(* ===== verification/TaskIdentity.v ===== *)
(** The identity of a thread: qlib/kernel/threadmgr/task_identity.rs.

    A thread holds a pointer to its credentials.  Operations that [Fork] the credentials
    leave the old object untouched and move the pointer; [setKGIDsUncheckedLocked] writes
    through the pointer, so every holder of the same credentials sees the change.

    Each operation takes the objects and the thread and returns them changed, with the
    result of the call. *)
From S2P Require Import Prelude BTree Auth.
#[local] Open Scope Z_scope.

(** The fields of [ThreadInternal] the operations use, and the [creds] of its [Task]. *)
Record Thread : Type := mkThread {
  th_creds : positive;
  th_task_creds : positive;
  parentDeathSignal : Z;
}.

Abbreviation ThreadSys := (World * Thread)%type (only parsing).

Definition set_creds (t : Thread) (c : positive) : Thread := mkThread c (th_task_creds t) (parentDeathSignal t).
Definition set_task_creds (t : Thread) (c : positive) : Thread := mkThread (th_creds t) c (parentDeathSignal t).
Definition clear_death (t : Thread) : Thread := mkThread (th_creds t) (th_task_creds t) 0.

Definition with_kuids (c : Creds) (r e s : Z) : Creds :=
  mkCreds r e s (RealKGID c) (EffectiveKGID c) (SavedKGID c) (ExtraKGIDs c)
    (PermittedCaps c) (InheritableCaps c) (EffectiveCaps c) (BoundingCaps c) (KeepCaps c) (UserNamespace c).
Definition with_kgids (c : Creds) (r e s : Z) : Creds :=
  mkCreds (RealKUID c) (EffectiveKUID c) (SavedKUID c) r e s (ExtraKGIDs c)
    (PermittedCaps c) (InheritableCaps c) (EffectiveCaps c) (BoundingCaps c) (KeepCaps c) (UserNamespace c).
Definition with_extra (c : Creds) (g : list Z) : Creds :=
  mkCreds (RealKUID c) (EffectiveKUID c) (SavedKUID c) (RealKGID c) (EffectiveKGID c) (SavedKGID c) g
    (PermittedCaps c) (InheritableCaps c) (EffectiveCaps c) (BoundingCaps c) (KeepCaps c) (UserNamespace c).
Definition with_caps (c : Creds) (p i e b : Z) : Creds :=
  mkCreds (RealKUID c) (EffectiveKUID c) (SavedKUID c) (RealKGID c) (EffectiveKGID c) (SavedKGID c)
    (ExtraKGIDs c) p i e b (KeepCaps c) (UserNamespace c).
Definition with_keep (c : Creds) (k : bool) : Creds :=
  mkCreds (RealKUID c) (EffectiveKUID c) (SavedKUID c) (RealKGID c) (EffectiveKGID c) (SavedKGID c)
    (ExtraKGIDs c) (PermittedCaps c) (InheritableCaps c) (EffectiveCaps c) (BoundingCaps c) k (UserNamespace c).
Definition with_ns (c : Creds) (n : positive) : Creds :=
  mkCreds (RealKUID c) (EffectiveKUID c) (SavedKUID c) (RealKGID c) (EffectiveKGID c) (SavedKGID c)
    (ExtraKGIDs c) (PermittedCaps c) (InheritableCaps c) (EffectiveCaps c) (BoundingCaps c) (KeepCaps c) n.

(** [t.creds = t.creds.Fork()] followed by writes to the copy. *)
Definition fork_with (w : World) (t : Thread) (f : Creds -> Creds) : outcome ThreadSys :=
  '(w, c) ← Credentials_Fork w (th_creds t);
  cr ← get_creds w c;
  Ret (put_creds w c (f cr), set_creds t c).

(** The change of the capability sets when the user identifiers change. *)
Definition kuid_caps (root newR newE newS : Z) (old new : Creds) : Creds :=
  let new :=
    if ((RealKUID old =? root) || (EffectiveKUID old =? root) || (SavedKUID old =? root))
       && (negb (newR =? root) && negb (newE =? root) && negb (newS =? root))
    then
      if negb (KeepCaps new) then with_caps new 0 (InheritableCaps new) 0 (BoundingCaps new) else new
    else new in
  if (EffectiveKUID old =? root) && negb (newE =? root) then
    with_caps new (PermittedCaps new) (InheritableCaps new) 0 (BoundingCaps new)
  else if negb (EffectiveKUID old =? root) && (newE =? root) then
    with_caps new (PermittedCaps new) (InheritableCaps new) (PermittedCaps new) (BoundingCaps new)
  else new.

Definition setKUIDsUncheckedLocked (w : World) (t : Thread) (newR newE newS : Z) : outcome ThreadSys :=
  old ← get_creds w (th_creds t);
  root ← MapToKUID w (UserNamespace old) ROOT_ID;
  '(w, t) ← fork_with w t (fun c => kuid_caps root newR newE newS old (with_kuids c newR newE newS));
  Ret (w, if negb (EffectiveKUID old =? newE) then clear_death t else t).

Definition setKGIDsUncheckedLocked (w : World) (t : Thread) (newR newE newS : Z) : outcome ThreadSys :=
  creds ← get_creds w (th_creds t);
  Ret (put_creds w (th_creds t) (with_kgids creds newR newE newS),
       if negb (EffectiveKGID creds =? newE) then clear_death t else t).

Definition exec_creds (root : Z) (c : Creds) : Creds :=
  let '(newPermitted, fileEffective) :=
    if (EffectiveKUID c =? root) || (RealKUID c =? root)
    then (Z.lor (InheritableCaps c) (BoundingCaps c), EffectiveKUID c =? root)
    else (0, false) in
  let c' :=
    if negb (EffectiveKUID c =? RealKUID c) || negb (EffectiveKGID c =? RealKGID c)
    then with_kgids (with_kuids c (RealKUID c) (RealKUID c) (SavedKUID c)) (RealKGID c) (RealKGID c) (SavedKGID c)
    else c in
  let c' := with_kuids c' (RealKUID c') (EffectiveKUID c') (RealKUID c) in
  let c' := with_kgids c' (RealKGID c') (EffectiveKGID c') (RealKGID c) in
  let permitted := Z.land (PermittedCaps c') newPermitted in
  let c' := with_caps c' permitted (InheritableCaps c') (if (fileEffective : bool) then permitted else 0) (BoundingCaps c') in
  with_keep c' false.

Definition updateCredsForExecLocked (w : World) (t : Thread) : outcome ThreadSys :=
  c ← get_creds w (th_creds t);
  root ← MapToKUID w (UserNamespace c) ROOT_ID;
  '(w, t) ← fork_with w t (exec_creds root);
  Ret (w, if negb (EffectiveKUID c =? RealKUID c) || negb (EffectiveKGID c =? RealKGID c)
          then clear_death t else t).

Definition setUserNamespace (w : World) (t : Thread) (ns : positive) : outcome (ThreadSys * Result unit) :=
  c ← get_creds w (th_creds t);
  cap ← HasCapabilityIn w c CAP_SYS_ADMIN ns;
  if negb cap then Ret ((w, t), Err (SysError EPERM))
  else
    s ← fork_with w t (fun c => with_keep (with_caps (with_ns c ns) ALL_CAP 0 ALL_CAP ALL_CAP) false);
    Ret (s, Ok tt).

Definition SetUID (w : World) (t : Thread) (uid : Z) : outcome (ThreadSys * Result unit) :=
  if negb (id_Ok uid) then Ret ((w, t), Err (SysError EINVAL))
  else
    c ← get_creds w (th_creds t);
    kuid ← MapToKUID w (UserNamespace c) uid;
    if negb (id_Ok kuid) then Ret ((w, t), Err (SysError EINVAL))
    else
      cap ← HasCapability w c CAP_SETUID;
      if (cap : bool) then s ← setKUIDsUncheckedLocked w t kuid kuid kuid; Ret (s, Ok tt)
      else if negb (kuid =? RealKUID c) && negb (kuid =? SavedKUID c) then Ret ((w, t), Err (SysError EPERM))
      else s ← setKUIDsUncheckedLocked w t (RealKUID c) kuid (SavedKUID c); Ret (s, Ok tt).

(** An identifier that is left unchanged when the argument is -1, and otherwise mapped. *)
Definition mapped_or (mapTo : Z -> outcome Z) (id old : Z) : outcome (Result Z) :=
  if id_Ok id then
    k ← mapTo id; Ret (if id_Ok k then Ok k else Err (SysError EINVAL))
  else Ret (Ok old).

Definition SetREUID (w : World) (t : Thread) (r e : Z) : outcome (ThreadSys * Result unit) :=
  c ← get_creds w (th_creds t);
  rR ← mapped_or (MapToKUID w (UserNamespace c)) r (RealKUID c);
  match rR with
  | inl err => Ret ((w, t), Err err)
  | inr newR =>
  rE ← mapped_or (MapToKUID w (UserNamespace c)) e (EffectiveKUID c);
  match rE with
  | inl err => Ret ((w, t), Err err)
  | inr newE =>
  cap ← HasCapability w c CAP_SETUID;
  if negb cap && (negb (newE =? RealKUID c) && negb (newE =? EffectiveKUID c) && negb (newE =? SavedKUID c))
  then Ret ((w, t), Err (SysError EPERM))
  else if negb cap && (negb (newR =? RealKUID c) && negb (newR =? EffectiveKUID c))
  then Ret ((w, t), Err (SysError EPERM))
  else
    let newS := if id_Ok r || (id_Ok e && negb (newE =? EffectiveKUID c)) then newE else SavedKUID c in
    s ← setKUIDsUncheckedLocked w t newR newE newS; Ret (s, Ok tt)
  end end.

(** An identifier left unchanged when the argument is -1, and otherwise checked by [use]. *)
Definition used_or (use : Z -> outcome (Result Z)) (id old : Z) : outcome (Result Z) :=
  if id_Ok id then use id else Ret (Ok old).

Definition SetRESUID (w : World) (t : Thread) (r e s : Z) : outcome (ThreadSys * Result unit) :=
  c ← get_creds w (th_creds t);
  rR ← used_or (UseUID w c) r (RealKUID c);
  match rR with
  | inl err => Ret ((w, t), Err err)
  | inr newR =>
  rE ← used_or (UseUID w c) e (EffectiveKUID c);
  match rE with
  | inl err => Ret ((w, t), Err err)
  | inr newE =>
  rS ← used_or (UseUID w c) s (SavedKUID c);
  match rS with
  | inl err => Ret ((w, t), Err err)
  | inr newS => st ← setKUIDsUncheckedLocked w t newR newE newS; Ret (st, Ok tt)
  end end end.

Definition SetGID (w : World) (t : Thread) (gid : Z) : outcome (ThreadSys * Result unit) :=
  if negb (id_Ok gid) then Ret ((w, t), Err (SysError EINVAL))
  else
    c ← get_creds w (th_creds t);
    kgid ← MapToKGID w (UserNamespace c) gid;
    if negb (id_Ok kgid) then Ret ((w, t), Err (SysError EINVAL))
    else
      cap ← HasCapability w c CAP_SETGID;
      if (cap : bool) then s ← setKGIDsUncheckedLocked w t kgid kgid kgid; Ret (s, Ok tt)
      else if negb (kgid =? RealKGID c) || negb (kgid =? SavedKGID c) then Ret ((w, t), Err (SysError EPERM))
      else s ← setKGIDsUncheckedLocked w t (RealKGID c) kgid (SavedKGID c); Ret (s, Ok tt).

Definition SetREGID (w : World) (t : Thread) (r e : Z) : outcome (ThreadSys * Result unit) :=
  c ← get_creds w (th_creds t);
  rR ← mapped_or (MapToKGID w (UserNamespace c)) r (RealKGID c);
  match rR with
  | inl err => Ret ((w, t), Err err)
  | inr newR =>
  rE ← mapped_or (MapToKGID w (UserNamespace c)) e (EffectiveKGID c);
  match rE with
  | inl err => Ret ((w, t), Err err)
  | inr newE =>
  cap ← HasCapability w c CAP_SETGID;
  if negb cap && (negb (newE =? RealKGID c) && negb (newE =? EffectiveKGID c) && negb (newE =? SavedKGID c))
  then Ret ((w, t), Err (SysError EPERM))
  else if negb cap && (negb (newR =? RealKGID c) && negb (newR =? EffectiveKGID c))
  then Ret ((w, t), Err (SysError EPERM))
  else
    let newS := if id_Ok r || (id_Ok e && negb (newE =? EffectiveKGID c)) then newE else SavedKGID c in
    s ← setKGIDsUncheckedLocked w t newR newE newS; Ret (s, Ok tt)
  end end.

(** As [used_or], with the second test [SetRESGID] makes on the result. *)
Definition used_ok_or (use : Z -> outcome (Result Z)) (id old : Z) : outcome (Result Z) :=
  if id_Ok id then
    k ← use id;
    match k with
    | inl err => Ret (Err err)
    | inr k => Ret (if id_Ok k then Ok k else Err (SysError EINVAL))
    end
  else Ret (Ok old).

Definition SetRESGID (w : World) (t : Thread) (r e s : Z) : outcome (ThreadSys * Result unit) :=
  c ← get_creds w (th_creds t);
  rR ← used_ok_or (UseGID w c) r (RealKGID c);
  match rR with
  | inl err => Ret ((w, t), Err err)
  | inr newR =>
  rE ← used_ok_or (UseGID w c) e (EffectiveKGID c);
  match rE with
  | inl err => Ret ((w, t), Err err)
  | inr newE =>
  rS ← used_ok_or (UseGID w c) s (SavedKGID c);
  match rS with
  | inl err => Ret ((w, t), Err err)
  | inr newS => st ← setKGIDsUncheckedLocked w t newR newE newS; Ret (st, Ok tt)
  end end end.

Fixpoint map_gids (w : World) (ns : positive) (gids : list Z) : outcome (Result (list Z)) :=
  match gids with
  | [] => Ret (Ok [])
  | gid :: gids =>
      kgid ← MapToKGID w ns gid;
      if negb (id_Ok kgid) then Ret (Err (SysError EINVAL))
      else
        rest ← map_gids w ns gids;
        match rest with inl err => Ret (Err err) | inr kgids => Ret (Ok (kgid :: kgids)) end
  end.

Definition SetExtraGIDs (w : World) (t : Thread) (gids : list Z) : outcome (ThreadSys * Result unit) :=
  c ← get_creds w (th_creds t);
  cap ← HasCapability w c CAP_SETGID;
  if negb cap then Ret ((w, t), Err (SysError EPERM))
  else
    kgids ← map_gids w (UserNamespace c) gids;
    match kgids with
    | inl err => Ret ((w, t), Err err)
    | inr kgids => s ← fork_with w t (fun c => with_extra c kgids); Ret (s, Ok tt)
    end.

(** [a & !b] on [u64] is [Z.ldiff a b]. *)
Definition SetCapabilitySets (w : World) (t : Thread) (permitted inheritable effective : Z) : outcome (ThreadSys * Result unit) :=
  if negb (Z.ldiff effective permitted =? 0) then Ret ((w, t), Err (SysError EPERM))
  else
    c ← get_creds w (th_creds t);
    cap ← HasCapability w c CAP_SETPCAP;
    if negb cap && negb (Z.ldiff inheritable (Z.lor inheritable (PermittedCaps c)) =? 0)
    then Ret ((w, t), Err (SysError EPERM))
    else if negb (Z.ldiff permitted (PermittedCaps c) =? 0) then Ret ((w, t), Err (SysError EPERM))
    else if negb (Z.ldiff inheritable (Z.lor (InheritableCaps c) (BoundingCaps c)) =? 0)
    then Ret ((w, t), Err (SysError EPERM))
    else
      '(w, t) ← fork_with w t (fun c => with_caps c permitted inheritable effective (BoundingCaps c));
      Ret ((w, set_task_creds t (th_creds t)), Ok tt).

Definition DropBoundingCapability (w : World) (t : Thread) (cp : Z) : outcome (ThreadSys * Result unit) :=
  c ← get_creds w (th_creds t);
  cap ← HasCapability w c CAP_SETPCAP;
  if negb cap then Ret ((w, t), Err (SysError EPERM))
  else
    s ← fork_with w t (fun c => with_caps c (PermittedCaps c) (InheritableCaps c) (EffectiveCaps c)
                                  (Z.ldiff (BoundingCaps c) (CapSetOf cp)));
    Ret (s, Ok tt).

Definition SetKeepCaps (w : World) (t : Thread) (k : bool) : outcome ThreadSys :=
  fork_with w t (fun c => with_keep c k).

(** * One thread's calls, as a step function *)

Inductive IdOp : Type :=
| OpSetUID (uid : Z)
| OpSetREUID (r e : Z)
| OpSetRESUID (r e s : Z)
| OpSetGID (gid : Z)
| OpSetREGID (r e : Z)
| OpSetRESGID (r e s : Z)
| OpSetExtraGIDs (gids : list Z)
| OpSetCapabilitySets (p i e : Z)
| OpDropBounding (cp : Z)
| OpSetKeepCaps (k : bool)
| OpExec.

Definition ok_unit (m : outcome ThreadSys) : outcome (ThreadSys * Result unit) := s ← m; Ret (s, Ok tt).

Definition run_op (op : IdOp) (s : ThreadSys) : outcome (ThreadSys * Result unit) :=
  let '(w, t) := s in
  match op with
  | OpSetUID uid => SetUID w t uid
  | OpSetREUID r e => SetREUID w t r e
  | OpSetRESUID r e s => SetRESUID w t r e s
  | OpSetGID gid => SetGID w t gid
  | OpSetREGID r e => SetREGID w t r e
  | OpSetRESGID r e s => SetRESGID w t r e s
  | OpSetExtraGIDs gids => SetExtraGIDs w t gids
  | OpSetCapabilitySets p i e => SetCapabilitySets w t p i e
  | OpDropBounding cp => DropBoundingCapability w t cp
  | OpSetKeepCaps k => ok_unit (SetKeepCaps w t k)
  | OpExec => ok_unit (updateCredsForExecLocked w t)
  end.

(** A failed call leaves the thread running: the state after it is the state it returned. *)
Fixpoint run_ops (ops : list IdOp) (s : ThreadSys) : outcome ThreadSys :=
  match ops with
  | [] => Ret s
  | op :: ops => '(s, _) ← run_op op s; run_ops ops s
  end.

(** * A new user namespace ([Task::Unshare] with [NewUserNamespace]) *)

Definition Unshare_userns (w : World) (t : Thread) (chrooted : bool) : outcome (ThreadSys * Result unit) :=
  if chrooted then Ret ((w, t), Err (SysError EPERM))
  else
    let creds := th_creds t in
    c ← get_creds w creds;
    '(w, newUserNs) ← NewChildUserNamespace w c;
    match newUserNs with
    | inl err => Ret ((w, t), Err err)
    | inr newUserNs =>
        '((w, t), r) ← setUserNamespace w t newUserNs;
        match r with
        | inl err => Ret ((w, t), Err err)
        | inr _ => Ret ((w, set_task_creds t creds), Ok tt)
        end
    end.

Exercise goal - Both end lines included, restate word for word the lines above from the line with "if (EffectiveKUID old" to the line with "root ← MapToKUID w (UserNamespace old)", and nothing else.

Reply to the task -
  if (EffectiveKUID old =? root) && negb (newE =? root) then
    with_caps new (PermittedCaps new) (InheritableCaps new) 0 (BoundingCaps new)
  else if negb (EffectiveKUID old =? root) && (newE =? root) then
    with_caps new (PermittedCaps new) (InheritableCaps new) (PermittedCaps new) (BoundingCaps new)
  else new.

Definition setKUIDsUncheckedLocked (w : World) (t : Thread) (newR newE newS : Z) : outcome ThreadSys :=
  old ← get_creds w (th_creds t);
  root ← MapToKUID w (UserNamespace old) ROOT_ID;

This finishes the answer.